ESHS/HSS Annual Meeting

Individual Submission Summary
Share...

Direct link:

Between punitive measures and medicalisation: representations of self-managed abortion in contemporary Spain (1985–2022)

Mon, July 13, 2:30 to 4:00pm, Edinburgh Futures Institute, 2.20

English Abstract

This paper presents a socio-historical analysis of how the emergence of self-managed medication abortion outside medical institutions has been represented in the medical, legal, and political discourses in Spain after partial decriminalization of abortion in 1985. Through archival materials, press articles, legal rulings, and oral testimonies, this paper examines how the medical-legal paradigm defined safe abortion as a medical act performed exclusively by physicians in accredited clinics in a legal frame.

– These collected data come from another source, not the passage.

Lemma embedded_output_length_witness :
  length (firstn 46 (classic_pdf "20")
            ++ @Embedder.newObject Stored.runtime (Int 21) (Stored.deflate jpeg_payload)
            ++ skipn 46 (classic_pdf "20"))
  = (length (classic_pdf "20")
     + length (@Number_toString Stored.runtime (Int 21))
     + length (@Number_toString Stored.runtime
                 (Int (len (@deflateSync Stored.runtime jpeg_payload))))
     + length (@deflateSync Stored.runtime jpeg_payload) + 68)%nat.
Proof.
  apply (@embedded_output_length Stored.runtime (classic_pdf "20") jpeg_payload
           (Int 21)).
  vm_compute. reflexivity.
Defined.

Lemma second_embedding_number_greater_witness :
  exists N',
    Embedder.newObjNum
      (firstn 46 (classic_pdf "20")
         ++ @Embedder.newObject Stored.runtime (Int 21) (Stored.deflate jpeg_payload)
         ++ skipn 46 (classic_pdf "20"))
    = Int N' /\ 21 < N'.
Proof.
  apply (@second_embedding_number_greater Stored.runtime stored_number_laws
           (classic_pdf "20") jpeg_payload 21).
  - vm_compute. reflexivity.
  - lia.
  - intros a k Hnum. apply Z.le_lt_trans with 21; [|lia].
    apply (maxObjNum_bound _ 21); [vm_compute; reflexivity | lia | exact Hnum].
Defined.

(** ** Extraction reads no further than the first end marker *)

Section PrefixOnly.
Context `{Runtime}.

Lemma first_occurrence_shared_prefix (needle X Y1 Y2 : buffer) (from r : nat) :
  first_occurrence needle (X ++ Y1) from r ->
  (r + length needle <= length X)%nat ->
  first_occurrence needle (X ++ Y2) from r.
Proof.
  intros (Hle & Hocc & Hmin) Hr. split; [assumption|]. split.
  - apply occurs_at_app_inside; [assumption|].
    now apply occurs_at_app_inside in Hocc.
  - intros q Hq Hq'. apply (Hmin q Hq).
    apply occurs_at_app_inside; [lia|].
    apply occurs_at_app_inside in Hq'; [assumption | lia].
Qed.

Lemma indexOf_found (buf needle : buffer) (from : nat) :
  needle <> [] -> indexOf buf needle (Z.of_nat from) <> -1 ->
  exists p, indexOf buf needle (Z.of_nat from) = Z.of_nat p /\
            first_occurrence needle buf from p.
Proof.
  intros Hne Hf.
  destruct (indexOf_inv buf needle from Hne) as [[E _] | Hp];
    [contradiction | exact Hp].
Qed.

Lemma final_extract_shared_prefix (X Y1 Y2 : buffer) :
  Extractor.boundaries_missing (X ++ Y1) = false ->
  indexOf (X ++ Y1) (bytes "stream" ++ [LF]) (Extractor.obj111Start (X ++ Y1))
  <> -1 ->
  Extractor.endstreamPos (X ++ Y1)
    (Extractor.streamStart (X ++ Y1) (Extractor.obj111Start (X ++ Y1))) + 10
  <= len X ->
  Extractor.final_extract (X ++ Y2) = Extractor.final_extract (X ++ Y1).
Proof.
  intros Hb Hs He.
  assert (Hb' := Hb). unfold Extractor.boundaries_missing in Hb'.
  apply orb_false_iff in Hb' as (Hb' & Hbe).
  apply orb_false_iff in Hb' as (Hbo & _).
  apply Z.eqb_neq in Hbo, Hbe.
  destruct (indexOf_found (X ++ Y1) (bytes "111 0 obj") O ltac:(discriminate) Hbo)
    as (o & Eo & Ho).
  change (Extractor.obj111Start (X ++ Y1) = Z.of_nat o) in Eo.
  rewrite Eo in Hs, Hbe, He.
  destruct (indexOf_found (X ++ Y1) (bytes "stream" ++ [LF]) o
              ltac:(discriminate) Hs) as (i & Ei & Hi).
  unfold Extractor.streamStart in Hbe, He. rewrite Ei in Hbe, He.
  replace (Z.of_nat i + 7) with (Z.of_nat (i + 7)) in Hbe, He by lia.
  destruct (indexOf_found (X ++ Y1) ([LF] ++ bytes "endstream") (i + 7)
              ltac:(discriminate) Hbe) as (e & Ee & Hend).
  unfold Extractor.endstreamPos in He. rewrite Ee in He. unfold len in He.
  assert (Hoi : (o <= i)%nat) by apply Hi.
  assert (Hie : (i + 7 <= e)%nat) by apply Hend.
  (* the three landmarks, in either buffer *)
  assert (L : forall Y,
             first_occurrence (bytes "111 0 obj") (X ++ Y) 0 o ->
             first_occurrence (bytes "stream" ++ [LF]) (X ++ Y) o i ->
             first_occurrence ([LF] ++ bytes "endstream") (X ++ Y) (i + 7) e ->
             Extractor.final_extract (X ++ Y)
             = Extractor.decode (firstn (e - (i + 7)) (skipn (i + 7) X))).
  { intros Y Fo Fi Fe.
    assert (Eo' : Extractor.obj111Start (X ++ Y) = Z.of_nat o)
      by (apply (indexOf_first _ _ O); [discriminate | exact Fo]).
    assert (Ei' : Extractor.streamStart (X ++ Y) (Z.of_nat o) = Z.of_nat (i + 7)).
    { unfold Extractor.streamStart.
      rewrite (indexOf_first _ _ o i); [lia | discriminate | exact Fi]. }
    assert (Ee' : Extractor.endstreamPos (X ++ Y) (Z.of_nat (i + 7)) = Z.of_nat e)
      by (apply indexOf_first; [discriminate | exact Fe]).
    unfold Extractor.final_extract, Extractor.boundaries_missing,
      Extractor.streamData.
    rewrite Eo', Ei', Ee'.
    destruct (Z.eqb_spec (Z.of_nat o) (-1)); [lia|].
    destruct (Z.eqb_spec (Z.of_nat (i + 7)) (-1)); [lia|].
    destruct (Z.eqb_spec (Z.of_nat e) (-1)); [lia|].
    simpl orb. cbv iota. f_equal.
    rewrite subarray_in_range by (rewrite length_app; lia).
    rewrite skipn_app, firstn_app, length_skipn.
    replace (i + 7 - length X)%nat with O by lia.
    replace (e - (i + 7) - (length X - (i + 7)))%nat with O by lia.
    simpl. apply app_nil_r. }
  rewrite (L Y1 Ho Hi Hend).
  apply L; eapply first_occurrence_shared_prefix; try eassumption;
    simpl length; lia.
Qed.

(** X15.  When the three landmarks are found and lie within a prefix
    [X] of the buffer, the run depends on [X] alone: whatever follows
    [X] may be replaced without changing what is reported and written. *)
Theorem extraction_reads_prefix_only (X Y1 Y2 : buffer) :
  Extractor.boundaries_missing (X ++ Y1) = false ->
  indexOf (X ++ Y1) (bytes "stream" ++ [LF]) (Extractor.obj111Start (X ++ Y1))
  <> -1 ->
  Extractor.endstreamPos (X ++ Y1)
    (Extractor.streamStart (X ++ Y1) (Extractor.obj111Start (X ++ Y1))) + 10
  <= len X ->
  Extractor.final_extract (X ++ Y2) = Extractor.final_extract (X ++ Y1).
Proof. apply final_extract_shared_prefix. Qed.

I concentrate on the social and scientific representations of the pharmacological technique used in self-managed abortion—specifically misoprostol and mifepristone—as simultaneously medical and moral objects.
I analyze two case studies of self-managed abortion in Spain: media coverage and legal persecution in the early 2000s of Latin American migrant women who performed self-managed abortions using misoprostol, and the case of the Ministry of Health's blocking of the Women on Web organization's website in 2020 without a court order. These two cases exemplify how, although since 2022 the World Health Organization recognizes medication abortion as a safe and effective practice when adequate information and resources are available, institutional and media narratives in Spain have often framed these drugs as inherently dangerous when consumed outside medical supervision. I conclude that the historical construction of the system of access to abortion through the medical-legal paradigm had effects on reproductive control resulting in the revictimization and criminal punishment of women who self-manage abortions, often represented in Spanish public opinion through the image of the “irresponsible” migrant woman.